Recent advances in the field of functional genomics have made it possible to study gene expression in EOC on a large scale. cDNA array technology has been used advantageously in the identification of numerous genes differentially expressed in EOC (20, 21, 22) . From these studies, many genes have emerged as promising biomarker candidates, including HE4, a secreted protease inhibitor. Using a specialized array, many angiogenesis genes were found differentially regulated in ovarian cancer (23) . In addition, we have used SAGE to identify genes differentially expressed in EOC (24) . Interestingly, several of the most up-regulated genes encode surface or secreted proteins, such as Kop, SLPI, claudin-3 and claudin-4, making these products attractive candidate biomarkers.

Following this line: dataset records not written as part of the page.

(** A rendering that reports no error has parsed the archetype, created
    the output file and written the executed template into it. *)
Lemma render_ok archetypePath outputPath payload (w w' : World) :
  render archetypePath outputPath payload w = (w', Returned None) →
  ∃ tmpl out,
    hugo.ParseFiles Template parseTemplate (hugo.fs w) archetypePath = inl tmpl
    ∧ execute tmpl (hugo.Entry payload) = (out, None)
    ∧ os.nodes (hugo.fs w')
      = <[outputPath := os.File out]>
          (<[outputPath := os.File ""]> (os.nodes (hugo.fs w)))
    ∧ os.noaccess (hugo.fs w') = os.noaccess (hugo.fs w)
    ∧ os.syslog (hugo.fs w')
      = os.syslog (hugo.fs w) ++ [os.SysCreate outputPath; os.SysWrite outputPath]
    ∧ hugo.registry w' = hugo.registry w.
Proof.
  unfold hugo.render. run.
  destruct (hugo.ParseFiles _ _ _ _) as [tmpl|e]; [|done]. cbn.
  destruct (os.Create outputPath (hugo.fs w)) as [f1 [e|]] eqn:Hc; [done|]. cbn.
  destruct (execute tmpl (hugo.Entry payload)) as [out xerr] eqn:Hx. cbn.
  intros [= <- ->]. exists tmpl, out.
  destruct (Create_ok _ _ _ Hc) as (Hn & Ha & Hl). cbn.
  split_and!; try done.
  - by rewrite Hn.
  - by rewrite Hl, <- app_assoc.
Qed.

(** C3.  Take a call of [CreateEntry] that got as far as rendering the
    archetype into the output file: the model is known, its archetype
    exists, the output directory is there (or was made), the output path
    was free, and the rendering reported no error.  If registering the
    entry then fails (the write is refused, or the flush fails), the call
    returns the output path together with that error, and the file it
    wrote is still on the disk: nothing is undone. *)
Theorem CreateEntry_returns_path_when_registry_fails
    (s : hugo.Site) (payload : hugo.Payload) (w w1 w2 : World)
    (modelName : string) (model : hugo.Model) (single : bool) (id : Z)
    (r' : R) (e : error) :
  let archetypePath := hugo.absolute s (hugo.ArchetypePath model) in
  let outputDir := hugo.absolute s (hugo.OutputDir model) in
  let outputPath :=
    path.Join [outputDir; CreateSlug (hugo.titleOf payload) +:+ ".html"] in
  let entryId := modelName +:+ "-" +:+ strings_pkg.fmt_d id in
  hugo.Metadata payload !! "model" = Some (VString modelName) →
  hugo.Entry payload !! "id" = Some (VInt id) →
  hugo.getModel s modelName = (Some model, single) →
  hugo.fileExists (hugo.fs w) archetypePath = true →
  hugo.ensureDir outputDir w = (w1, Returned None) →
  hugo.fileExists (hugo.fs w1) outputPath = false →
  render archetypePath outputPath payload w1 = (w2, Returned None) →
  hugo.registration_fails (Registry.CreateEntry entryId outputPath)
    (hugo.registry w2) r' e →
  CreateEntry s payload w
    = (hugo.mkWorld (hugo.fs w2) r', Returned (outputPath, Some e))
  ∧ ∃ out, os.nodes (hugo.fs w2) !! outputPath = Some (os.File out).
Proof.
  intros archetypePath outputDir outputPath entryId Hm Hi Hg Ha Hd Hfree Hr Hreg.
  split.
  - unfold hugo.CreateEntry. run. rewrite Hm. cbn. rewrite Hg. cbn.
    fold archetypePath outputDir. rewrite Ha. cbn.
    rewrite Hd. cbn. fold outputPath. rewrite Hfree. cbn. rewrite Hr. cbn.
    unfold hugo.EntryId. rewrite Hm, Hi. cbn. fold entryId.
    destruct Hreg as [Hw | (r1 & Hw & Hf)].
    + by rewrite Hw.
    + rewrite Hw. cbn. by rewrite Hf.
  - destruct (render_ok _ _ _ _ _ Hr) as (tmpl & out & _ & _ & Hn & _).
    exists out. rewrite Hn. apply lookup_insert_eq.
Qed.

Lemma extends_refl f : hugo.extends f f.
Proof. by split. Qed.

Lemma extends_trans f g h : hugo.extends f g → hugo.extends g h → hugo.extends f h.
Proof. intros [Ha Hn] [Ha' Hn']. split; [congruence | auto]. Qed.

Lemma extends_insert f f' q n :
  os.noaccess f' = os.noaccess f →
  os.nodes f' = <[q := n]> (os.nodes f) → hugo.extends f f'.
Proof.
  intros Ha Hn. split; [done|]. intros p Hp. rewrite Hn.
  destruct (decide (q = p)) as [->|Hne].
  - rewrite lookup_insert_eq. by eexists.
  - by rewrite lookup_insert_ne.
Qed.

Lemma fileExists_extends f f' p :
  hugo.extends f f' → hugo.fileExists f p = true → hugo.fileExists f' p = true.
Proof.
  intros [Ha Hn]. unfold hugo.fileExists, os.Stat. rewrite Ha.
  case_bool_decide; [done|].
  destruct (os.nodes f !! p) as [n|] eqn:Hp; [|done]. intros _.
  by destruct (Hn p (mk_is_Some _ _ Hp)) as [n' ->].
Qed.

Lemma ensureDir_extends dir (w w1 : World) :
  hugo.ensureDir dir w = (w1, Returned None) →
  hugo.extends (hugo.fs w) (hugo.fs w1).
Proof.
  intros (_ & Ha & _ & [-> | (_ & Hn & _)])%ensureDir_ok.
  - apply extends_refl.
  - by eapply extends_insert.
Qed.

(** Preparing the directory neither writes nor removes a regular file. *)
Lemma ensureDir_files dir (w w1 : World) :
  hugo.ensureDir dir w = (w1, Returned None) →
  ∀ q n, os.nodes (hugo.fs w) !! q = Some n →
         os.nodes (hugo.fs w1) !! q = Some n.
Proof.
  intros (_ & _ & _ & [-> | (Hd & Hn & _)])%ensureDir_ok q n Hq; [done|].
  rewrite Hn, lookup_insert_ne; [done|]. intros ->. congruence.
Qed.

Lemma ensureDir_files_back dir (w w1 : World) :
  hugo.ensureDir dir w = (w1, Returned None) →
  ∀ q c, os.nodes (hugo.fs w1) !! q = Some (os.File c) →
         os.nodes (hugo.fs w) !! q = Some (os.File c).
Proof.
  intros (_ & _ & _ & [-> | (Hd & Hn & _)])%ensureDir_ok q c; [done|].
  rewrite Hn. destruct (decide (dir = q)) as [->|Hne].
  - by rewrite lookup_insert_eq.
  - by rewrite lookup_insert_ne.
Qed.

Lemma ensureDir_again dir (w : World) :
  hugo.fileExists (hugo.fs w) dir = true →
  hugo.ensureDir dir w = (w, Returned None).
Proof. intros Hex. unfold hugo.ensureDir. run. by rewrite Hex. Qed.

Lemma render_extends archetypePath outputPath payload (w w' : World) :
  render archetypePath outputPath payload w = (w', Returned None) →
  hugo.extends (hugo.fs w) (hugo.fs w')
  ∧ hugo.fileExists (hugo.fs w') outputPath = true.
Proof.
  intros (tmpl & out & _ & _ & Hn & Ha & _)%render_ok. split.
  - split; [done|]. intros q Hq. rewrite Hn.
    destruct (decide (outputPath = q)) as [->|Hne].
    + rewrite lookup_insert_eq. by eexists.
    + by rewrite !lookup_insert_ne.
  - apply (fileExists_stored _ _ (os.File out)). rewrite Hn.
    apply lookup_insert_eq.
Qed.

(** The steps a call of [CreateEntry] that reports success went through. *)
Lemma CreateEntry_success_inv (s : hugo.Site) (payload : hugo.Payload)
    (w w' : World) (p : string) :
  CreateEntry s payload w = (w', Returned (p, None)) →
  ∃ modelName model single w1 w2,
    hugo.Metadata payload !! "model" = Some (VString modelName)
    ∧ hugo.getModel s modelName = (Some model, single)
    ∧ hugo.fileExists (hugo.fs w)
        (hugo.absolute s (hugo.ArchetypePath model)) = true
    ∧ hugo.ensureDir (hugo.absolute s (hugo.OutputDir model)) w
      = (w1, Returned None)
    ∧ p = path.Join [hugo.absolute s (hugo.OutputDir model);
                     CreateSlug (hugo.titleOf payload) +:+ ".html"]
    ∧ hugo.fileExists (hugo.fs w1) p = false
    ∧ render (hugo.absolute s (hugo.ArchetypePath model)) p payload w1
      = (w2, Returned None)
    ∧ hugo.fs w' = hugo.fs w2.
Proof.
  unfold hugo.CreateEntry. run.
  destruct (hugo.Metadata payload !! "model") as [[| modelName | | |]|] eqn:Hm;
    cbn; try done.
  destruct (hugo.getModel s modelName) as [[model|] single] eqn:Hg; cbn;
    [|done].
  destruct (hugo.fileExists (hugo.fs w) _) eqn:Ha; cbn; [|done].
  destruct (hugo.ensureDir _ w) as [w1 [[e|]|msg]] eqn:Hd; cbn; try done.
  destruct (hugo.fileExists (hugo.fs w1) _) eqn:Hfree; cbn; [done|].
  destruct (hugo.render _ _ _ _ _ _ w1) as [w2 [[e|]|msg]] eqn:Hr; cbn;
    try done.
  destruct (hugo.EntryId payload) as [entryId|msg]; cbn; [|done].
  destruct (Registry.CreateEntry _ _ _) as [r1 [e|]]; cbn; [done|].
  destruct (Registry.Flush r1) as [r2 [e|]]; cbn; [done|].
  intros [= <- <-]. by exists modelName, model, single, w1, w2.
Qed.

Although advancing our knowledge of genes expressed in EOC and generating a myriad of candidate biomarkers, functional genomics approaches have done little to improve our understanding of the molecular pathways involved in EOC. In addition, quantitative large-scale analysis of gene expression in primary tumors is technically challenging because of the requirement for relatively high amounts of intact RNA. In this report, we have chosen 13 highly relevant genes for quantitative analysis of expression in a panel of 39 microdissected ovarian cancers. Importantly, the genes under study were not chosen based on their importance in other cancer types but rather based on their relevance to EOC. We report the finding of many genes that are highly up-regulated in the vast majority of ovarian carcinomas. In addition, we show that the genes overexpressed in serous ovarian cancer are also overexpressed in other subtypes, making the genes studied here candidates as general EOC biomarkers. Finally, we find that many genes are up-regulated coordinately in ovarian cancer, which suggests the existence of a few dominant molecular pathways, whose abnormal regulation is responsible for the overexpression of many genes.
Materials and Methods
Cell Lines and Tissue Samples.
The SV40-immortalized ovarian surface epithelial cell line IOSE29 (25) was a gift from by Dr. Nelly Auersperg (University of British Columbia, Vancouver, British Columbia, Canada) and the SV40-immortalized cystadenoma line ML3 (26) was kindly provided by Dr. Louis Dubeau (University of Southern California, Los Angeles, CA). IOSE29 was cultivated in Medium 199 (Life Technologies, Inc., Gaithersburg, MD) supplemented with 5% newborn calf serum. ML3 was cultivated in MEM (Life Technologies, Inc.) supplemented with 10% fetal bovine serum and antibiotics as above. HOSE was a short-term culture of human ovarian surface epithelial cells grown in RPMI 1640 as described previously (24) . Two high-grade serous ovarian cancer specimens, OVT6 and OVT8, composed of at least 80% epithelial tumor cancer cells, as determined by histopathology, were chosen previously for a SAGE study (24) and were used here for RT-PCR. The ovarian tumors were frozen immediately after surgical removal from the patient and were obtained from the Johns Hopkins Hospital gynecological tumor bank. Thirty-nine snap-frozen ovarian carcinomas of various histological types were obtained from the University of Michigan Department of Pathology. These tumors were manually microdissected using H&E-stained frozen sections as dissection guides. Tumor cell-enriched specimens were composed of at least 70% tumor cells. The characteristics of these specimens are indicated in Table 1 ⇓ .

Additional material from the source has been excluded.